◆ **THE TASK**
How many lines in the records below contain the word "that"? Give only the number.

◆ **RECORDS FOR THE TASK**
(** * Token lifecycle of the FastAPI JWT service (main.py, models.py)

    A shallow embedding of the token issuer, the verifier, the refresh
    (rotation) endpoint, the logout endpoint and the admin revocation
    endpoint of [main.py], over the two tables of [models.py] that they
    touch and the two module-level sets [_revoked_jtis] and
    [_valid_refresh_jtis].

    Python state is threaded explicitly: every operation is a function from
    a [World] to a result and the world it leaves behind.  A raised
    exception is a result like any other, and the world it leaves behind is
    the world at the point of the [raise]: the in-memory sets and the
    committed rows keep the changes made before it. *)

From Stdlib Require Import ZArith Ascii String List Bool Lia.
From stdpp Require Import base strings gmap pretty.
Import ListNotations.
Local Open Scope string_scope.
Local Open Scope Z_scope.

(** ** Python values *)

(** The JSON values that occur in the claims of this application.  Floats
    and nested objects do not occur and are left out of the type. *)
#[warnings="-register-all"] Inductive value : Type :=
| VNone
| VBool (b : bool)
| VInt (z : Z)
| VStr (s : string)
| VList (l : list value).

(** A Python [dict] with string keys, in insertion order. *)
Definition dict : Type := list (string * value).

(** [k in d] *)
Fixpoint dict_contains (d : dict) (k : string) : bool :=
  match d with
  | [] => false
  | (k', _) :: d' => if String.eqb k' k then true else dict_contains d' k
  end.

(** [d.get(k)]: the value under [k], [None] when the key is absent. *)
Fixpoint dict_get (d : dict) (k : string) : value :=
  match d with
  | [] => VNone
  | (k', v) :: d' => if String.eqb k' k then v else dict_get d' k
  end.

(** [d[k] = v]: an existing key keeps its place, a new one goes last. *)
Fixpoint dict_set (d : dict) (k : string) (v : value) : dict :=
  match d with
  | [] => [(k, v)]
  | (k', v') :: d' =>
      if String.eqb k' k then (k', v) :: d' else (k', v') :: dict_set d' k v
  end.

◆ **EXERCISE RESPONSE**
2